◆ INSTRUCTIONS TO FOLLOW
Out of the listing below, copy every line that carries the string "NegInf".

◆ DATA TO EXAMINE

(** * Result tabulation of [Visualizations] (python/visualizations.py)

    A shallow embedding of [Visualizations.tabulate_results] and of the
    display encodings of [Visualizations.plot_predictions_by_dimension].

    - Numbers are exact: the code only compares scores, it never does
      arithmetic on them, so a Python int or finite float is the rational
      it denotes; the two infinities and NaN are kept as separate values
      with the comparisons of IEEE 754.
    - A pandas DataFrame is its column names and its rows in order, a row
      being its index label and a dictionary from column name to cell.
    - DataFrames live in a store of objects; [copy] allocates a new object,
      [test_results[col] = v] and [test_results.at[idx, col] = v] update
      an object in place.
    - [IrisGP] (module genetic_programming) is used through its interface:
      the two threshold constants and [evaluate_row], which may raise and
      may keep state of its own. *)

From Stdlib Require Import ZArith QArith.
From stdpp Require Import base option list gmap sets strings fin_maps.

Local Open Scope string_scope.
Local Open Scope Z_scope.

(** ** Numbers *)

Inductive number : Type :=
  | Finite (q : Q)
  | PosInf
  | NegInf
  | NaN.

(** [x < y] on rationals, as a boolean. *)
Definition Qltb (x y : Q) : bool :=
  (Qnum x * QDen y <? Qnum y * QDen x)%Z.

(** Python's [a < b] on numbers: any comparison with NaN is [False]. *)
Definition number_lt (a b : number) : bool :=
  match a, b with
  | NaN, _ | _, NaN => false
  | Finite x, Finite y => Qltb x y
  | NegInf, NegInf => false
  | NegInf, _ => true
  | _, NegInf => false
  | PosInf, _ => false
  | Finite _, PosInf => true
  end.

(** ** Cells, rows and frames *)

Inductive value : Type :=
  | VNone
  | VBool (b : bool)
  | VNum (x : number)
  | VStr (s : string).

(** Index labels of the dataset are integers. *)
Definition label : Type := Z.

(** A row as [iterrows] yields it: [name] is the index label, [data] maps
    each column name to the cell. *)
Record Series : Type := mkSeries {
  name : label;
  data : gmap string value
}.

Record DataFrame : Type := mkDataFrame {
  columns : list string;
  rows : list Series
}.

Definition index (df : DataFrame) : list label := name <$> rows df.

Global Instance DataFrame_inhabited : Inhabited DataFrame :=
  populate (mkDataFrame [] []).

(** [df[col] = v] with a scalar [v]: every row gets [v] in column [col];
    the column is appended when it is new. *)
Definition setitem (col : string) (v : value) (df : DataFrame) : DataFrame :=
  {| columns := if decide (col ∈ columns df) then columns df
                else (columns df ++ [col])%list;
     rows := (λ r, mkSeries (name r) (<[col := v]> (data r))) <$> rows df |}.

(** A row of missing cells, as pandas fills a row it has to create. *)
Definition nan_row (cols : list string) : gmap string value :=
  list_to_map ((λ c, (c, VNum NaN)) <$> cols).

(** [df.at[idx, col] = v]. Addressing is by label: every row labelled [idx]
    receives [v] (with a unique index that is one row; with a repeated label
    pandas falls back to [.loc], which writes all of them). A column that
    does not exist is created with missing cells, a label that does not
    exist adds a row (setting with enlargement). *)
Definition at_set (idx : label) (col : string) (v : value) (df : DataFrame)
  : DataFrame :=
  let cols := if decide (col ∈ columns df) then columns df
              else (columns df ++ [col])%list in
  let filled :=
    (λ r, if decide (col ∈ columns df) then r
          else mkSeries (name r) (<[col := VNum NaN]> (data r))) <$> rows df in
  {| columns := cols;
     rows := if decide (idx ∈ index df)
             then (λ r, if decide (name r = idx)
                        then mkSeries (name r) (<[col := v]> (data r))
                        else r) <$> filled
             else (filled ++ [mkSeries idx (<[col := v]> (nan_row cols))])%list |}.

(** [df.iterrows()]: the rows in order, taken from the values as they are
    when the iteration starts. *)
Definition iterrows (df : DataFrame) : list Series := rows df.

(** ** The IrisGP interface *)

Record IrisGP (ParseTree PState exn : Type) : Type := mkIrisGP {
  THRESHOLD_LOW : Q;
  THRESHOLD_HIGH : Q;
  evaluate_row : ParseTree → Series → PState → PState * (exn + bool * number)
}.
Arguments mkIrisGP {_ _ _} _ _ _.
Arguments THRESHOLD_LOW {_ _ _} _.
Arguments THRESHOLD_HIGH {_ _ _} _.
Arguments evaluate_row {_ _ _} _ _ _ _.

(** ** Class thresholds (visualizations.py, lines 51-56) *)

(** The value of the variable [species] as a function of [res]. *)
Definition species {ParseTree PState exn} (gp : IrisGP ParseTree PState exn)
  (res : number) : string :=
  if number_lt res (Finite (THRESHOLD_LOW gp)) then "Iris-setosa"
  else if number_lt res (Finite (THRESHOLD_HIGH gp)) then "Iris-versicolor"
  else "Iris-virginica".

(** ** Objects, state and exceptions *)

Definition loc : Type := positive.

Section Program.
Context {ParseTree PState exn : Type}.

(** The store of DataFrame objects and the predictor's own state. *)
Record state : Type := mkState {
  heap : gmap loc DataFrame;
  predictor : PState
}.

(** A computation changes the state and returns a value or raises; a
    raised exception keeps the state reached so far. *)
Definition M (A : Type) : Type := state → state * (exn + A).

Definition ret {A} (a : A) : M A := λ σ, (σ, inr a).

Definition bind {A B} (m : M A) (k : A → M B) : M B :=
  λ σ, match m σ with
       | (σ', inl e) => (σ', inl e)
       | (σ', inr a) => k a σ'
       end.

(** [df.copy()]: a new object with the contents of [l]. *)
Definition copy (l : loc) : M loc :=
  λ σ, let l' := fresh (dom (heap σ)) in
       (mkState (<[l' := heap σ !!! l]> (heap σ)) (predictor σ), inr l').

(** In-place update of the object at [l]. *)
Definition update (l : loc) (f : DataFrame → DataFrame) : M unit :=
  λ σ, (mkState (alter f l (heap σ)) (predictor σ), inr tt).

Definition read (l : loc) : M DataFrame :=
  λ σ, (σ, inr (heap σ !!! l)).

(** A call into the predictor: it sees and changes only its own state. *)
Definition call {A} (f : PState → PState * (exn + A)) : M A :=
  λ σ, let '(s', r) := f (predictor σ) in (mkState (heap σ) s', r).

Fixpoint for_each {A} (xs : list A) (body : A → M unit) : M unit :=
  match xs with
  | [] => ret tt
  | x :: xs' => bind (body x) (λ _, for_each xs' body)
  end.
End Program.

Arguments state : clear implicits.
Arguments M : clear implicits.

Global Instance M_ret {PState exn} : MRet (M PState exn) := λ A, ret.
Global Instance M_bind {PState exn} : MBind (M PState exn) :=
  λ A B k m, bind m k.

Section Visualizations.
Context {ParseTree PState exn : Type}.
Variable gp : IrisGP ParseTree PState exn.

(** The body of the loop of [tabulate_results] (lines 48-57). *)
Definition tabulate_row (parse_tree : ParseTree) (test_results : loc)
  (row : Series) : M PState exn unit :=
  let idx := name row in
  '(correctness, res) ← call (evaluate_row gp parse_tree row);
  update test_results (at_set idx "Correct" (VBool correctness));;
  update test_results (at_set idx "PredictedValue" (VNum res));;
  let species :=
    if number_lt res (Finite (THRESHOLD_LOW gp)) then "Iris-setosa"
    else if number_lt res (Finite (THRESHOLD_HIGH gp)) then "Iris-versicolor"
    else "Iris-virginica" in
  update test_results (at_set idx "PredictedSpecies" (VStr species)).

(** [Visualizations.tabulate_results] (lines 43-58); [parse_tree] and
    [test_df] are the attributes of [self] it reads. *)
Definition tabulate_results (parse_tree : ParseTree) (test_df : loc)
  : M PState exn loc :=
  test_results ← copy test_df;
  update test_results (setitem "Correct" VNone);;
  update test_results (setitem "PredictedValue" VNone);;
  update test_results (setitem "PredictedSpecies" VNone);;
  df ← read test_results;
  for_each (iterrows df) (tabulate_row parse_tree test_results);;
  mret test_results.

◆ ANSWER TO THE EXERCISE
  | NegInf
  | NegInf, NegInf => false
  | NegInf, _ => true
  | _, NegInf => false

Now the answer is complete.